Yamashita Takanori, Onimura Naoya, Soejima Hidehisa, Nakashima Naoki, Hirokawa Sachio
Medical Information Center, Kyushu University Hospital, Fukuoka, Japan.
Graduate School of Information Science and Electrical Engineering, Kyushu University, Fukuoka, Japan.
Stud Health Technol Inform. 2017;245:649-652.

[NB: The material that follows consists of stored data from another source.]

Record server := MkServer {
  variables : globals;
  agents : gmap string AgentStatus;
  flows : WorkflowProvider;
  tasks : gmap string Task;
  contexts : gmap string SessionContext;
  platform_ : W;
}.
Definition set_variables (g : globals) (s : server) : server := MkServer g (agents s) (flows s) (tasks s) (contexts s) (platform_ s).
Definition set_agents (m : gmap string AgentStatus) (s : server) : server := MkServer (variables s) m (flows s) (tasks s) (contexts s) (platform_ s).
Definition set_flows (x : globals * WorkflowProvider) (s : server) : server := MkServer (fst x) (agents s) (snd x) (tasks s) (contexts s) (platform_ s).
Definition set_tasks (x : globals * gmap string Task) (s : server) : server := MkServer (fst x) (agents s) (flows s) (snd x) (contexts s) (platform_ s).
Definition context_state (s : server) : EdgeContexts.state W := MkState (variables s) (contexts s) (platform_ s).
Definition set_context_state (c : EdgeContexts.state W) (s : server) : server :=
  MkServer (shared c) (agents s) (flows s) (tasks s) (sessions c) (platform c).

Definition answer {A} (wrap : A -> reply) (r : result string A) : outcome string reply :=
  match r with Ok a => Returns (wrap a) | Err e => Fails e end.
Definition columns_get_next (cron : Z) : result (Z * Z) := Ok (cron + 1, cron + 1).

(** * The demonstration driver: [main] *)

Section Driver.

Variable int_max_str_digits : nat.
Variable datetime : Type.
Variable croniter : Type.
Variable croniter_new : string -> option datetime -> result croniter.
Variable get_next : croniter -> result (datetime * croniter).

(** What [datetime.now()] returns during the i-th turn of the loop, and the
    text that [str] gives for a timestamp and for an exception. *)
Variable now : nat -> datetime.
Variable str_datetime : datetime -> string.
Variable str_exception : exception -> string.

(** What the process has done so far: the texts handed to [print], in order,
    and the records handed to the logger. *)
Record world : Type :=
  { stdout : list string;
    logged : list log_record }.

Definition print (text : string) (w : world) : world :=
  {| stdout := (stdout w ++ [text])%list; logged := logged w |}.

Definition cron_expressions : list string :=
  ["*/5 * * * *"; "0 2 * * 1-5"; "0 0 1 */2 *"; "30 3 15 * *";
   "0 12 * * 1,3,5"]%string.

Definition header (expression : string) : string :=
  String "010" (py "Expresión: ") ++ expression.

Definition error_line (expression : string) (e : exception) : string :=
  "Error procesando " ++ expression ++ ": " ++ str_exception e.

(** The body of the [try] for one expression; [get_next_executions] is called
    with its default [count], 5. *)
Definition try_body (expression : string) (base : datetime) (w : world)
    : result unit * world :=
  let w1 := print (header expression) w in
  match translate int_max_str_digits croniter_new expression with
  | Raise e => (Raise e, w1)
  | Ok traduccion =>
      let w2 := print (py "Traducción:" ++ " " ++ traduccion) w1 in
      let w3 := print (py "Próximas ejecuciones:") w2 in
      match get_next_executions croniter_new get_next expression 5 base
              (logged w3) with
      | (Raise e, records) =>
          (Raise e, {| stdout := stdout w3; logged := records |})
      | (Ok times, records) =>
          (Ok tt,
           fold_left (fun w' exec_time => print ("  - " ++ str_datetime exec_time) w')
             times {| stdout := stdout w3; logged := records |})
      end
  end.

(** One turn of the loop: the [try] with its [except Exception]. *)
Definition iteration (expression : string) (base : datetime) (w : world)
    : result unit * world :=
  match try_body expression base w with
  | (Ok u, w') => (Ok u, w')
  | (Raise e, w') =>
      if is_Exception e then (Ok tt, print (error_line expression e) w')
      else (Raise e, w')
  end.

(** [for expression in expressions:], from turn [i] on. *)
Fixpoint for_expressions (expressions : list string) (i : nat) (w : world)
    : result unit * world :=
  match expressions with
  | [] => (Ok tt, w)
  | expression :: rest =>
      match iteration expression (now i) w with
      | (Ok _, w') => for_expressions rest (S i) w'
      | (Raise e, w') => (Raise e, w')
      end
  end.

The progressive digitization of medical records has resulted in the accumulation of large amounts of data. Electronic medical data include structured numerical data and unstructured text data. Although text-based medical record processing has been researched, few studies contribute to medical practice. The analysis of unstructured text data can improve medical processes. Hence, this study presents a clustering approach for detecting typical patient's condition from text-based medical record of clinical pathway. In this approach, the sentences in a cluster are merged to generate a "sentence graph" of the cluster after classified feature word by Louvain method. An analysis of real text-based medical records indicates that sentence graphs can represent the medical treatment and patient's condition in a medical process. This method could help the standardization of text-based medical records and the recognition of feature medical processes for improving medical treatment.
医疗记录的逐步数字化导致了大量数据的积累。电子医疗数据包括结构化数值数据和非结构化文本数据。尽管基于文本的医疗记录处理已得到研究,但很少有研究对医疗实践有帮助。对非结构化文本数据的分析可以改善医疗流程。因此,本研究提出一种聚类方法,用于从临床路径的基于文本的医疗记录中检测典型患者病情。在这种方法中,通过Louvain方法对特征词进行分类后,将一个聚类中的句子合并以生成该聚类的“句子图”。对真实的基于文本的医疗记录的分析表明,句子图可以在医疗过程中表示医疗治疗和患者病情。该方法有助于基于文本的医疗记录的标准化以及特征医疗流程的识别,以改善医疗治疗。